Simple Map Filter Language

The “Simple Map Filter Language” – short “simfil” – is a query language for structured data.

Language Basics

Syntax

The syntax of simfil is case-insensitive in all cases but for symbols. This means that any(...), ANY(...) and Any(...) all compile to the same function.

Paths

To traverse objects and evaluate nested nodes, simfil provides the path operators ., * and **, the latter two acting as a wildcards (direct child or recursive).

The expression a.b evaluates the left side (a) and, if it matches the current node, the right one (b), resulting in the value of node “b” of node “a”.

A wildcard expression a.**.b does the same but b must not be a direct sub-node of a but can occur anywhere bellow a. Note that this can match multiple nodes! The result of wildcard expressions depends on the current execution mode they are executed under (see Modes ).

The path _ (underscore) represents the current node. The path * (asterisk) represents any direct child node. The path ** (double asterisk) represents any child (recursive) plus the current element.

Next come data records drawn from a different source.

Lemma iter_from_opcode pre op rest :
  int_of_byte op > 78 ->
  iter_from (pre ++ [op] ++ rest) (len pre)
  = SCons (if CScriptOp.is_small_int op then IInt (int_of_byte op - 80)
           else IOp op)
      (iter_from (pre ++ [op] ++ rest) (len pre + len [op])).
Proof.
  intros Hop. unfold iter_from. rewrite raw_iter_from_opcode by assumption.
  cbn [CScript.cooked].
  destruct (CScriptOp.is_small_int op) eqn:S; [|reflexivity].
  rewrite decode_op_n_small by assumption.
  destruct (Z.eqb_spec (int_of_byte op) 0); [lia|reflexivity].
Qed.

Lemma iter_from_op_0 pre rest :
  iter_from (pre ++ [x00] ++ rest) (len pre)
  = SCons (IBytes []) (iter_from (pre ++ [x00] ++ rest) (len pre + len [x00])).
Proof.
  destruct (iter_from_push []) as (enc & E & F); [vm_compute; discriminate|].
  change (CScriptOp.encode_op_pushdata []) with (Return [x00]) in E.
  injection E as <-. apply F.
Qed.

Lemma iter_from_end pre : iter_from (pre ++ []) (len pre) = SNil.
Proof.
  unfold iter_from. rewrite app_nil_r.
  rewrite raw_iter_from_unfold by apply len_nonneg.
  destruct (Z.ltb_spec (len pre) (len pre)); [lia|reflexivity].
Qed.

Section RoundTrip.
Variable bn2vch : Z -> bytes.

  (** One coerced value is read back as its logical item, wherever its
      bytes sit in the script. *)
Lemma coerce_read_back v :
    readable bn2vch v = true ->
    exists enc,
      CScript.coerce_instance bn2vch (inject v) = Return enc
      /\ forall pre rest,
           iter_from (pre ++ enc ++ rest) (len pre)
           = SCons (logical bn2vch v)
               (iter_from (pre ++ enc ++ rest) (len pre + len enc)).
  Proof.
    destruct v as [op|n|b]; cbn [readable inject logical
                                  CScript.coerce_instance]; intros R.
    - (* opcode *)
      exists [op]. split; [reflexivity|]. intros pre rest.
      destruct (Z.eqb_spec (int_of_byte op) 0) as [E|E].
      + assert (op = x00) by (apply int_of_byte_inj; rewrite E; reflexivity).
        subst op. apply iter_from_op_0.
      + cbn [orb] in R. apply iter_from_opcode.
        apply Z.gtb_lt in R. lia.
    - (* native integer *)
      destruct (Z.leb_spec 0 n) as [H0|H0];
        [destruct (Z.leb_spec n 16) as [H16|H16]|]; cbn [andb orb] in *.
      + (* 0..16: the small-integer opcodes *)
        unfold CScriptOp.encode_op_n.
        destruct (Z.leb_spec 0 n); [|lia]. destruct (Z.leb_spec n 16); [|lia].
        cbn [andb negb].
        destruct (Z.eqb_spec n 0) as [->|Hn]; cbn [bind].
        * exists [x00]. split; [reflexivity|]. intros pre rest.
          apply iter_from_op_0.
        * eexists. split; [reflexivity|]. intros pre rest.
          change (int_of_byte OP_1) with 81.
          assert (I : int_of_byte (byte_of_int (81 + n - 1)) = 80 + n)
            by (rewrite int_of_byte_of_int; lia).
          rewrite iter_from_opcode by lia.
          unfold CScriptOp.is_small_int. rewrite I.
          destruct (Z.leb_spec 81 (80 + n)); [|lia].
          destruct (Z.leb_spec (80 + n) 96); [|lia].
          destruct (Z.leb_spec 1 n); [|lia].
          cbn [andb orb]. do 2 f_equal. lia.
      + (* above 16: a push of [bn2vch n] *)
        destruct (Z.eqb_spec n (-1)); [lia|]. cbn [orb] in R.
        destruct (Z.eqb_spec n 0); [lia|].
        destruct (Z.leb_spec 1 n); [|lia]. cbn [andb].
        apply iter_from_push. apply Z.leb_le. exact R.
      + (* negative *)
        destruct (Z.eqb_spec n 0); [lia|].
        destruct (Z.leb_spec 1 n); [lia|]. cbn [andb].
        destruct (Z.eqb_spec n (-1)) as [E1|Hm].
        * exists [OP_1NEGATE]. split; [reflexivity|]. intros pre rest.
          rewrite iter_from_opcode by (vm_compute; reflexivity).
          reflexivity.
        * cbn [orb] in R. apply iter_from_push. apply Z.leb_le. exact R.
    - (* raw bytes *)
      apply iter_from_push. apply Z.leb_le. exact R.
  Qed.

Lemma new_read_back vs :
    forallb (readable bn2vch) vs = true ->
    exists s,
      CScript.new bn2vch (map inject vs) = Return s
      /\ forall pre,
           iter_from (pre ++ s) (len pre)
           = stream_of_list (map (logical bn2vch) vs).
  Proof.
    induction vs as [|v vs IH]; cbn [forallb map CScript.new stream_of_list];
      intros R.
    - exists []. split; [reflexivity|]. apply iter_from_end.
    - apply andb_true_iff in R. destruct R as [Rv Rvs].
      destruct (coerce_read_back v Rv) as (enc & E & F).
      destruct (IH Rvs) as (s & Es & Fs).
      exists (enc ++ s). rewrite E, Es. split; [reflexivity|].
      intros pre. rewrite F. f_equal.
      rewrite app_assoc, <- len_app. apply Fs.
  Qed.
End RoundTrip.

If you need to access field names dynamically, you can use the subscript operator [<expression>]. Example: *.["field name with spaces"].

Symbols

Simfil parses identifiers containing only uppercase letters and underscores as strings, but only if not on either side of a path operator .. This means, that expressions like **.field = ABC get parsed as **.field = "ABC". Note that this is not the case if a symbol appears on either side of ., such as ABC.field!

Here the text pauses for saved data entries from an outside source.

(** A tag is a [<] whose next character is not [>], with a [>] further on. *)
Lemma contains_tag_iff s :
  contains_tag s <->
  exists pre c rest,
    s = pre ++ lt_char :: c :: rest /\ c <> gt_char /\ (gt_char ∈ rest).
Proof.
  split.
  - intros (pre & mid & post & -> & Hmid & Hgt).
    destruct mid as [|c mid]; [congruence|].
    exists pre, c, (mid ++ gt_char :: post). split; [reflexivity|]. split.
    + intros ->. apply Hgt. left.
    + rewrite elem_of_app. right. left.
  - intros (pre & c & rest & -> & Hc & Hin).
    apply list_elem_of_split_l in Hin as (l1 & l2 & -> & Hl1).
    exists pre, (c :: l1), l2. split; [reflexivity|]. split; [discriminate|].
    rewrite elem_of_cons. intros [Heq|Hin]; [congruence|contradiction].
Qed.

Lemma is_space_gt : is_space gt_char = false.
Proof. reflexivity. Qed.

Lemma is_space_lt : is_space lt_char = false.
Proof. reflexivity. Qed.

To force parsing a symbol as a field, you can put it in a path expression: _.FIELD or use the subscript operator [FIELD].

Sub-Queries

Sub-queries can be written as a brace-enclosed expression. Path modifications inside a sub-query will not propagate to the outside. If the sub-query evaluates to a non-false result, the value of its left side expression will be returned.

A basic sub-query could look like the following:

a.b{c}

Or (with the optional path separator):

a.b.{c}

Further path elements can follow:

a.b{c}.d
  ^
  Here, b is returned if c is non-false; null otherwise.

In the latter case, the value of d will only be returned if the sub-expression returned a non-false value.

Note that the current node in and after the sub-query is the same (b in the examples given).

Arrays

To check the existence of the string "hello" inside an array b you could write (note: * returns every direct child):

a.b.*{_ == "hello"}

Specific array elements can be accessed using the subscript [<expression>] operator.

Modes

Any

The default mode any returns the first non-false nodes value.

any(a.**.b{c})

Will return true if the query evaluates to non-false for at least one node.

Each / All

The mode each requires each node to match its query to return true.

each(a.**.b{c})

Will return true if each found b{c} evaluates to a non-false value. Considering the following document, the function will return true.

{
  a {
    b {
      c = true ← OK: a.b.c = true
    },
    x {
      b {
        c = true ← OK: a.x.b.c = true
      }
    }
  },
  ...
}

all is an alias for each.

Count

Count can be used to count matching nodes. The function evaluates to the number of non-false evaluations of its query.

count(a.b.**.c) ← Counts all non-false c bellow "a.b"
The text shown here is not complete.